I’ve been closely following friends’ blogs lately and I just admire the free outpouring of their emotions that just by plainly looking at these persons, you wouldn’t have any inkling that these beautiful things go on in their minds. I have started my own blogs, too, only to leave them impoverished. Only a post or two inhabit these blogs, or if indeed more than a dozen does, these are the types you would post only to free up your disk space. I have never diligently maintained daily postings in my blogs, well partly because i do not always go online. But then, if i seldom go online, why hadn’t i kept a journal on old fashioned but equally romantic pen and paper after all these years?

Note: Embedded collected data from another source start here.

(** Finalization compares the number of recorded votes with the length
    of the member list, so a name listed twice keeps the proposal open
    even when every member has voted. *)
Example repeated_member_blocks_finalization :
  status_of (cast_votes council_scenario.repeated_member.2
               council_scenario.repeated_member.1 council_scenario.both_yes)
            council_scenario.repeated_member.1
  = Some VOTING.
Proof. vm_compute. reflexivity. Qed.

End Governance.

(** * Gossip: deduplication and hop budget *)

Section Gossip.

Import network.

(** The deduplication key does not read the hop budget or the message
    id. *)
Lemma Message_hash_ignores_ttl `{Hashlib} (m m' : Message.t) :
  Message.sender_id m' = Message.sender_id m ->
  Message.message_type m' = Message.message_type m ->
  Message.timestamp m' = Message.timestamp m ->
  Message.payload m' = Message.payload m ->
  Message.hash m' = Message.hash m.
Proof. intros Hs Hty Hts Hp. unfold Message.hash. by rewrite Hs, Hty, Hts, Hp. Qed.

Lemma should_propagate_seen `{Hashlib} (g : GossipProtocol.t) (m : Message.t) :
  Message.hash m ∈ GossipProtocol.message_history g ->
  GossipProtocol.should_propagate g m = false.
Proof.
  intros Hin. unfold GossipProtocol.should_propagate.
  by rewrite bool_decide_eq_true_2.
Qed.

Lemma should_propagate_expired `{Hashlib} (g : GossipProtocol.t) (m : Message.t) :
  Message.ttl m <= 0 -> GossipProtocol.should_propagate g m = false.
Proof.
  intros Httl. unfold GossipProtocol.should_propagate.
  destruct (bool_decide _); [done |].
  by apply Z.leb_le in Httl as ->.
Qed.

(** Below the bound the history simply grows by the new key. *)
Lemma add_to_history_room `{Hashlib} `{SetOrder} (g : GossipProtocol.t)
    (m : Message.t) :
  Message.hash m ∉ GossipProtocol.message_history g ->
  Z.of_nat (size (GossipProtocol.message_history g)) < GossipProtocol.max_history g ->
  GossipProtocol.add_to_history g m
  = GossipProtocol.set_message_history
      ({[Message.hash m]} ∪ GossipProtocol.message_history g) g.
Proof.
  intros Hfresh Hroom. unfold GossipProtocol.add_to_history.
  rewrite size_union by (by apply disjoint_singleton_l). rewrite size_singleton.
  assert ((GossipProtocol.max_history g
           <? Z.of_nat (1 + size (GossipProtocol.message_history g))) = false) as ->
      by (apply Z.ltb_ge; lia).
  done.
Qed.

Lemma should_propagate_true_iff `{Hashlib} (g : GossipProtocol.t) (m : Message.t) :
  GossipProtocol.should_propagate g m = true
  <-> (Message.hash m ∉ GossipProtocol.message_history g) /\ (0 < Message.ttl m).
Proof.
  unfold GossipProtocol.should_propagate. case_bool_decide as Hin.
  - split; [done | intros [? _]; done].
  - destruct (Message.ttl m <=? 0) eqn:Httl.
    + apply Z.leb_le in Httl. split; [done | lia].
    + apply Z.leb_gt in Httl. done.
Qed.

(** A fresh message with a positive hop budget, submitted below the
    bound, is appended to the queue and its key joins the history. *)
Lemma add_message_fresh `{Hashlib} `{SetOrder} (g : GossipProtocol.t)
    (m : Message.t) :
  0 < Message.ttl m ->
  Message.hash m ∉ GossipProtocol.message_history g ->
  Z.of_nat (size (GossipProtocol.message_history g)) < GossipProtocol.max_history g ->
  GossipProtocol.add_message g m
  = GossipProtocol.set_message_history
      ({[Message.hash m]} ∪ GossipProtocol.message_history g)
      (GossipProtocol.set_message_queue
         (GossipProtocol.message_queue g ++ [m]) g).
Proof.
  intros Httl Hfresh Hroom. unfold GossipProtocol.add_message.
  rewrite (proj2 (should_propagate_true_iff g m)) by done.
  by rewrite add_to_history_room.
Qed.

(** With a bound of one and one key in the history, a second key pushes
    the history past the bound; what survives is the last key of the
    set's iteration order, which may be either of the two. *)
Lemma add_message_tight `{Hashlib} `{SetOrder} (g : GossipProtocol.t)
    (m : Message.t) (seen : string) :
  GossipProtocol.max_history g = 1 ->
  GossipProtocol.message_history g = {[seen]} ->
  Message.hash m <> seen ->
  0 < Message.ttl m ->
  GossipProtocol.message_history (GossipProtocol.add_message g m) = {[seen]}
  \/ GossipProtocol.message_history (GossipProtocol.add_message g m)
     = {[Message.hash m]}.
Proof.
  intros Hmax Hhist Hne Httl. unfold GossipProtocol.add_message.
  assert (Message.hash m ∉ ({[seen]} : gset string)) as Hnotin
      by (by apply not_elem_of_singleton).
  rewrite (proj2 (should_propagate_true_iff g m)) by (by rewrite Hhist).
  unfold GossipProtocol.add_to_history. simpl. rewrite Hmax, Hhist.
  set (s := ({[Message.hash m]} ∪ {[seen]} : gset string)).
  assert (size s = 2%nat) as Hsize.
  { unfold s. rewrite size_union by (by apply disjoint_singleton_l).
    by rewrite !size_singleton. }
  rewrite Hsize. simpl.
  pose proof (set_iter_perm s) as Hperm.
  assert (length (set_iter s) = 2%nat) as Hlen.
  { rewrite Hperm. rewrite <- Hsize. done. }
  destruct (set_iter s) as [| a [| b [| c rest]]] eqn:Eiter; try done.
  assert (b ∈ s) as Hb.
  { apply elem_of_elements. rewrite <- Hperm. repeat constructor. }
  unfold py.slice_from. simpl. rewrite (right_id_L ∅ (∪)).
  unfold s in Hb. apply elem_of_union in Hb as [Hb | Hb];
    apply elem_of_singleton in Hb; subst b; [by right | by left].
Qed.

(** C9, counterexample.  A gossip layer bounded to one history entry
    receives [announce] and then [other].  Whatever order the set is
    iterated in, the history keeps only one of the two keys, so either a
    second submission of [other] or the copy of [announce] that differs
    only in its hop budget is propagated again: the two are never both
    dropped. *)
Lemma C9_bounded_history_forgets :
  ~ exists O : SetOrder,
      let g :=
        GossipProtocol.add_message (H := standin.hashlib)
          (GossipProtocol.add_message (H := standin.hashlib)
             gossip_scenario.tight_gossip gossip_scenario.announce)
          gossip_scenario.other in
      GossipProtocol.should_propagate (H := standin.hashlib) g
        gossip_scenario.other = false
      /\ GossipProtocol.should_propagate (H := standin.hashlib) g
           gossip_scenario.announce_relayed = false.
Proof.
  intros [O [Hother Hrelayed]].
  assert (Message.hash (H := standin.hashlib) gossip_scenario.other
          <> Message.hash (H := standin.hashlib) gossip_scenario.announce) as Hne
      by (vm_compute; discriminate).
  assert (GossipProtocol.add_message (H := standin.hashlib)
            gossip_scenario.tight_gossip gossip_scenario.announce
          = GossipProtocol.set_message_history
              ({[Message.hash (H := standin.hashlib) gossip_scenario.announce]} ∪ ∅)
              (GossipProtocol.set_message_queue
                 [gossip_scenario.announce] gossip_scenario.tight_gossip)) as Hg1.
  { apply (add_message_fresh (H := standin.hashlib));
      [reflexivity | apply not_elem_of_empty | reflexivity]. }
  rewrite Hg1 in Hother, Hrelayed. clear Hg1.
  set (g1 := GossipProtocol.set_message_history _ _) in *.
  destruct (add_message_tight (H := standin.hashlib) g1 gossip_scenario.other
              (Message.hash (H := standin.hashlib) gossip_scenario.announce))
    as [Hkept | Hkept]; [reflexivity | | exact Hne | reflexivity | |].
  - unfold g1. simpl. apply (right_id_L ∅ (∪)).
  - apply not_true_iff_false in Hother. apply Hother.
    apply should_propagate_true_iff. rewrite Hkept.
    split; [by apply not_elem_of_singleton | done].
  - apply not_true_iff_false in Hrelayed. apply Hrelayed.
    apply should_propagate_true_iff. rewrite Hkept. split; [| done].
    change (Message.hash (H := standin.hashlib) gossip_scenario.announce_relayed)
      with (Message.hash (H := standin.hashlib) gossip_scenario.announce).
    apply not_elem_of_singleton. congruence.
Qed.

(** C9, as amended.  A message whose hop budget is zero or less is never
    queued.  The deduplication key is a digest of sender, type, timestamp
    and payload, so copies that differ only in hop budget or message id
    share it.  A message with a positive hop budget whose key is not in
    the history, submitted while the history is below its bound, is
    queued once; its key is then in the history, and as long as it is,
    every message with that key is dropped, so that submitting the
    message a second time leaves exactly one entry in the queue. *)
Theorem C9_gossip_dedup `{Hashlib} `{SetOrder} (g : GossipProtocol.t)
    (m : Message.t) :
  (Message.ttl m <= 0 ->
   GossipProtocol.should_propagate g m = false
   /\ GossipProtocol.add_message g m = g)
  /\ (forall m',
         Message.sender_id m' = Message.sender_id m ->
         Message.message_type m' = Message.message_type m ->
         Message.timestamp m' = Message.timestamp m ->
         Message.payload m' = Message.payload m ->
         Message.hash m' = Message.hash m)
  /\ (forall g' m',
         Message.hash m' ∈ GossipProtocol.message_history g' ->
         GossipProtocol.should_propagate g' m' = false
         /\ GossipProtocol.add_message g' m' = g')
  /\ (0 < Message.ttl m ->
      Message.hash m ∉ GossipProtocol.message_history g ->
      Z.of_nat (size (GossipProtocol.message_history g))
      < GossipProtocol.max_history g ->
      let g1 := GossipProtocol.add_message g m in
      GossipProtocol.message_queue g1 = GossipProtocol.message_queue g ++ [m]
      /\ Message.hash m ∈ GossipProtocol.message_history g1
      /\ GossipProtocol.add_message g1 m = g1
      /\ GossipProtocol.message_queue (GossipProtocol.add_message g1 m)
         = GossipProtocol.message_queue g ++ [m]
      /\ (forall m', Message.hash m' = Message.hash m ->
                     GossipProtocol.should_propagate g1 m' = false
                     /\ GossipProtocol.add_message g1 m' = g1)).
Proof.
  assert (forall g' m',
             Message.hash m' ∈ GossipProtocol.message_history g' ->
             GossipProtocol.should_propagate g' m' = false
             /\ GossipProtocol.add_message g' m' = g') as Hseen.
  { intros g' m' Hin. pose proof (should_propagate_seen g' m' Hin) as Hno.
    split; [exact Hno |]. unfold GossipProtocol.add_message. by rewrite Hno. }
  split; [| split; [| split; [exact Hseen |]]].
  - intros Httl. pose proof (should_propagate_expired g m Httl) as Hno.
    split; [exact Hno |]. unfold GossipProtocol.add_message. by rewrite Hno.
  - intros m'. apply Message_hash_ignores_ttl.
  - intros Httl Hfresh Hroom g1.
    assert (g1 = GossipProtocol.set_message_history
                   ({[Message.hash m]} ∪ GossipProtocol.message_history g)
                   (GossipProtocol.set_message_queue
                      (GossipProtocol.message_queue g ++ [m]) g)) as Hg1
        by (by apply add_message_fresh).
    assert (Message.hash m ∈ GossipProtocol.message_history g1) as Hin
        by (rewrite Hg1; simpl; apply elem_of_union_l; by apply elem_of_singleton).
    assert (GossipProtocol.message_queue g1
            = GossipProtocol.message_queue g ++ [m]) as Hq by (by rewrite Hg1).
    destruct (Hseen g1 m Hin) as [_ Hsame].
    split; [exact Hq |]. split; [exact Hin |]. split; [exact Hsame |].
    split; [by rewrite Hsame |].
    intros m' Hkey. apply Hseen. by rewrite Hkey.
Qed.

The problem then goes way beyond the absence of the medium. I have issues about writing my own thoughts as honestly as i could, even in the extreme (well, nearly) confidentiality of the tangible journal. I know this is crazy since for years I have been a student journalist. Since grade school, I lived and breathed writing in publications. But now I am faced with these issues in writing.

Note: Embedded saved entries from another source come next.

(** C8 (amended). A request sent through the shared client carries
    [X-API-Key] equal to the key stored under [api_secret_key] whenever that
    key is not empty; when the stored key is empty or absent the interceptor
    adds no such header and removes none: the request carries the
    [X-API-Key] of the caller's own configuration, and omits the header when
    the caller supplied none; and [X-Request-Time] is always set, to the
    current time. *)
Theorem request_headers (localStorage : gmap string string) (now : Z)
    (m : httpMethod) (url : string) (data : option JS.json)
    (config : ApiClient.AxiosRequestConfig) :
  let sent := ApiClient.sendRequest API_URL API_TIMEOUT localStorage now m url data config in
  (forall key, localStorage !! "api_secret_key" = Some key -> key <> "" ->
     ApiClient.reqHeaders sent !! "X-API-Key" = Some key)
  /\ (localStorage !! "api_secret_key" = None
      \/ localStorage !! "api_secret_key" = Some "" ->
      ApiClient.reqHeaders sent !! "X-API-Key" = ApiClient.headers config !! "X-API-Key"
      /\ (ApiClient.headers config = ∅ ->
          ApiClient.reqHeaders sent !! "X-API-Key" = None))
  /\ ApiClient.reqHeaders sent !! "X-Request-Time" = Some (JS.Number_toString now).
Proof.
  cbn zeta. unfold ApiClient.sendRequest, ApiClient.requestInterceptor. cbn [ApiClient.reqHeaders].
  split; [| split].
  - intros key Hget Hne.
    rewrite (getApiSecretKey_stored _ _ Hget Hne).
    apply truthy_true in Hne. rewrite Hne.
    rewrite lookup_insert_ne by discriminate.
    apply lookup_insert_eq.
  - intros Hnone. rewrite (getApiSecretKey_none _ Hnone). cbn.
    rewrite lookup_insert_ne by discriminate.
    assert (Hcfg : (ApiClient.headers config ∪ ApiClient.defaultHeaders) !! "X-API-Key"
                   = ApiClient.headers config !! "X-API-Key").
    { rewrite lookup_union. unfold ApiClient.defaultHeaders.
      rewrite lookup_singleton_ne by discriminate.
      now destruct (ApiClient.headers config !! "X-API-Key"). }
    split; [exact Hcfg |].
    intros Hempty. rewrite Hcfg, Hempty. apply lookup_empty.
  - apply lookup_insert_eq.
Qed.

End ApiClientProperties.

(** C8, as stated, fails for a request whose caller supplies the header:
    with no key stored, the request still carries the caller's [X-API-Key]. *)
Lemma caller_key_header_is_sent :
  ApiClient.getApiSecretKey ∅ = ""
  /\ ApiClient.reqHeaders
       (ApiClient.sendRequest "/api" 30000 ∅ 1700000000000
          GET "/servers" None
          (ApiClient.mkConfig [] None {[ "X-API-Key" := "stale" ]})) !! "X-API-Key"
     = Some "stale"
  /\ ApiClient.reqHeaders
       (ApiClient.sendRequest "/api" 30000 ∅ 1700000000000
          GET "/servers" None
          (ApiClient.mkConfig [] None {[ "X-API-Key" := "stale" ]})) !! "X-API-Key"
     <> None.
Proof.
  assert (Hsent : ApiClient.reqHeaders
                    (ApiClient.sendRequest "/api" 30000 ∅ 1700000000000
                       GET "/servers" None
                       (ApiClient.mkConfig [] None {[ "X-API-Key" := "stale" ]}))
                  !! "X-API-Key" = Some "stale").
  { unfold ApiClient.sendRequest, ApiClient.requestInterceptor.
    cbn [ApiClient.reqHeaders ApiClient.headers].
    rewrite (getApiSecretKey_none ∅) by (left; apply lookup_empty). cbn.
    rewrite lookup_insert_ne by discriminate.
    rewrite lookup_union, lookup_singleton_eq. reflexivity. }
  split; [reflexivity |]. split; [exact Hsent |]. rewrite Hsent. discriminate.
Qed.

Lemma request_headers_witness :
  let sent :=
    ApiClient.sendRequest "/api" 30000 {[ "api_secret_key" := "s3cret" ]} 1700000000000
      GET "/availability/24ska01" None ApiClient.noConfig in
  ApiClient.reqHeaders sent !! "X-API-Key" = Some "s3cret"
  /\ ApiClient.reqHeaders
       (ApiClient.sendRequest "/api" 30000 ∅ 1700000000000
          GET "/availability/24ska01" None ApiClient.noConfig) !! "X-API-Key" = None.
Proof.
  split.
  - apply (proj1 (request_headers "/api" 30000 {[ "api_secret_key" := "s3cret" ]}
                    1700000000000 GET "/availability/24ska01" None ApiClient.noConfig)).
    + reflexivity.
    + discriminate.
  - apply (proj1 (proj2 (request_headers "/api" 30000 ∅
                    1700000000000 GET "/availability/24ska01" None ApiClient.noConfig))).
    + left. reflexivity.
    + reflexivity.
Defined.

(** ** Datacenter codes *)

Lemma convert_unfold (d : string) :
  ServersPage.convertDisplayDcToApiDc d
  = if String.eqb (JS.toLowerCase d) "mum" then "ynm" else JS.toLowerCase d.
Proof.
  unfold ServersPage.convertDisplayDcToApiDc, ServersPage.dcMap.
  destruct (String.eqb_spec (JS.toLowerCase d) "mum") as [-> | Hne].
  - reflexivity.
  - rewrite lookup_singleton_ne by congruence. reflexivity.
Qed.

Example convert_MUM : ServersPage.convertDisplayDcToApiDc "MUM" = "ynm".
Proof. reflexivity. Qed.

Example convert_Mum : ServersPage.convertDisplayDcToApiDc "Mum" = "ynm".
Proof. reflexivity. Qed.

Example convert_GRA : ServersPage.convertDisplayDcToApiDc "GRA" = "gra".
Proof. reflexivity. Qed.

(** C9. The conversion sends a code whose lower-case form is [mum] to [ynm]
    and any other code to its lower-case form; the normalization sends [ynm]
    to [mum] and leaves any other code as it is; and normalizing a converted
    display code gives back the lower-case form of the code. The display
    codes are the codes of the tiles and the keys of the normalized
    availability: [ynm] is the provider's code for what the front end shows as
    [mum] (source lines 6459-6463 and 6582-6586) and is not among them, so the
    round trip is stated for every code whose lower-case form is not [ynm];
    the provider's code itself is normalized to [mum]. *)
Theorem dc_code_conversion :
  (forall d, JS.toLowerCase d = "mum" -> ServersPage.convertDisplayDcToApiDc d = "ynm")
  /\ (forall d, JS.toLowerCase d <> "mum" ->
        ServersPage.convertDisplayDcToApiDc d = JS.toLowerCase d)
  /\ ServersPage.normalizeDc "ynm" = "mum"
  /\ (forall dc, dc <> "ynm" -> ServersPage.normalizeDc dc = dc)
  /\ (forall d, JS.toLowerCase d <> "ynm" ->
        ServersPage.normalizeDc (ServersPage.convertDisplayDcToApiDc d) = JS.toLowerCase d)
  /\ (forall d, JS.toLowerCase d = "ynm" ->
        ServersPage.normalizeDc (ServersPage.convertDisplayDcToApiDc d) = "mum").
Proof.
  repeat split.
  - intros d Hd. rewrite convert_unfold, Hd. reflexivity.
  - intros d Hd. rewrite convert_unfold.
    destruct (String.eqb_spec (JS.toLowerCase d) "mum"); congruence.
  - intros dc Hdc. unfold ServersPage.normalizeDc.
    destruct (String.eqb_spec dc "ynm"); congruence.
  - intros d Hd. rewrite convert_unfold.
    destruct (String.eqb_spec (JS.toLowerCase d) "mum") as [Hm | Hm].
    + rewrite Hm. reflexivity.
    + unfold ServersPage.normalizeDc.
      destruct (String.eqb_spec (JS.toLowerCase d) "ynm"); congruence.
  - intros d Hd. rewrite convert_unfold, Hd. reflexivity.
Qed.

Lemma dc_code_conversion_witness :
  ServersPage.convertDisplayDcToApiDc "MuM" = "ynm"
  /\ ServersPage.normalizeDc (ServersPage.convertDisplayDcToApiDc "RBX") = "rbx".
Proof.
  split.
  - apply (proj1 dc_code_conversion "MuM"). reflexivity.
  - apply (proj1 (proj2 (proj2 (proj2 (proj2 dc_code_conversion)))) "RBX").
    vm_compute. discriminate.
Defined.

I have kept myself from the therapy of expression through writing because of my fears and insecurities. I fear being read by those persons dearest to me, like my family, but i delight in getting comments on posts from friends. in blogs, i fear being labeled as a writer rather too selfish, writing passionately about herself and her travails and triumphs as if the world solely centers on her. on the other hand, on paper, i fear that one day, my mom, brothers, or closest family would discover the nook I hide my journal in, and feast their eyes on the darkest ramblings of my soul.

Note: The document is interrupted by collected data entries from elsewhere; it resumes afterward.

(* ===== verification/_CoqProject ===== *)
-Q . S2P
Prelude.v
Lists.v
BTree.v
RustStr.v
Digits.v
F64.v
TunnelCrypto.v
RingModel.v
TunnelFrame.v
TunnelDns.v
TunnelMtu.v
TunnelAddr.v
TunnelCompress.v
TunnelArq.v
ArqPoll.v
ArqLocal.v
ArqTypes.v
ArqSafety.v
ArqLiveness.v
ArqDelivery.v
SessionBase.v
RoundRobin.v
TunnelSession.v
SessionProps.v
SessionServer.v
NetAddr.v
Checksum.v
NetNat.v
NetRewrite.v
NetPump.v
NetPacket.v
FakeIp.v
DnsServer.v
RustNet.v
Arena.v
RuleTrie.v
RuleCover.v
SrsSet.v
SrsRange.v
Srs.v
RuleMatcher.v
SrsMatch.v
RuleRouter.v
SplitTunnel.v
Bip324Crypto.v
Bip324Session.v
Bip324Packet.v
Bip324Handshake.v
Bip324Module.v
Bip324Link.v
HysteriaUdp.v
Balancer.v
Stall.v
Select.v
SelectProps.v
SelectSystem.v
AnyTls.v
AnyTlsSession.v
AnyTlsStreams.v
AnyTlsPool.v
TcpTunnel.v
Shadowsocks.v
ShadowsocksTcp.v
ShadowsocksUdp.v
(** [lia] without the hypotheses on powers, which it cannot use and is slow on. *)
Ltac slia := repeat match goal with H : context [Z.pow] |- _ => clear H end; lia.

(** Split the innermost [match] of the goal or of a hypothesis on its scrutinee. *)
Ltac split_match :=
  match goal with
  | |- context [match ?x with _ => _ end] => destruct x eqn:?; simplify_eq/=
  | H : context [match ?x with _ => _ end] |- _ => destruct x eqn:?; simplify_eq/=
  end.

(** Take the [Forall]s over explicit lists apart. *)
Ltac inv_Forall :=
  repeat match goal with
  | H : Forall _ (_ :: _) |- _ => apply Forall_cons_iff in H as [? H]
  | H : Forall _ (_ ++ _) |- _ => apply Forall_app in H as [? H]
  | H : Forall _ [] |- _ => clear H
  end.

(** ** Machine integers: unsigned [w]-bit values are [Z] in [0, 2^w) *)

Definition wrap (w : Z) (z : Z) : Z := z mod 2 ^ w.
Abbreviation wrap8 := (wrap 8).
Abbreviation wrap16 := (wrap 16).
Abbreviation wrap32 := (wrap 32).
Abbreviation wrap64 := (wrap 64).

Definition fits (w : Z) (z : Z) : Prop := 0 <= z < 2 ^ w.
Abbreviation is_u8 := (fits 8).
Abbreviation is_u16 := (fits 16).
Abbreviation is_u32 := (fits 32).
Abbreviation is_u64 := (fits 64).

#[export] Instance fits_dec w z : Decision (fits w z).
Proof. unfold fits; apply _. Defined.

(** [saturating_sub] on unsigned integers. *)
Definition sat_sub (a b : Z) : Z := Z.max 0 (a - b).

Lemma wrap_small w z : fits w z -> wrap w z = z.
Proof. apply Z.mod_small. Qed.

Lemma wrap_fits w z : 0 <= w -> fits w (wrap w z).
Proof. intros. apply Z.mod_pos_bound. lia. Qed.

Lemma wrap_add_l w a b : wrap w (wrap w a + b) = wrap w (a + b).
Proof. apply Zplus_mod_idemp_l. Qed.

Lemma wrap_idemp w a : wrap w (wrap w a) = wrap w a.
Proof. apply Zmod_mod. Qed.
#[export] Hint Resolve wrap_small wrap_fits : spark.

I come from a really good family of talent and intelligence (whoa) and i am mighty proud. most importantly, our story is far from the telenovela themes of feuding siblings and bitter relationships. so it’s not about the acidic blows on prose against family members that i fear being read, because there hardly is any.

my fear is more on reaching standards, on writing to earn their respect for my craft, and that they in turn would be proud of me, too. see, i am just too insecure and i hate it.

but more than the standards, i fear being read by my family about things that are quite sensitive, things and feelings i do not normally express freely with them. everytime i attempt to write about love, sex, affection, relationships, even my dreams in my career, there always dangles the risk of being read by family.

not that my family is too boxed in to actually have their sensibilities offended; it’s just that i’m not so ready to reveal this side of me they hardly know i have. or if they do know, how would they deal with it? For instance, if i invite a boyfriend to dinner at home, how would my mom or my brothers react? how do i open up?

perhaps these issues do not only affect my writing but many aspects of my life as well. like fears of having relationships, or taking on big risks in my career. because it always goes back to how my family would react to it. will he and my mom get along? will he be able to relate with what my brothers talk about? will they consider him at par with their standards?

before i become an emotional rut, i know i need to address these things now. i may not have a significant other yet, but it isn’t just about that really. i realize that this paralysis in writing has disabled me to talk to myself more, and has left confused about how i am now. it’s a difficult feeling to be hanging somewhere. i need hard solid ground beneath my feet now. i need to write again, as honestly as i can this time.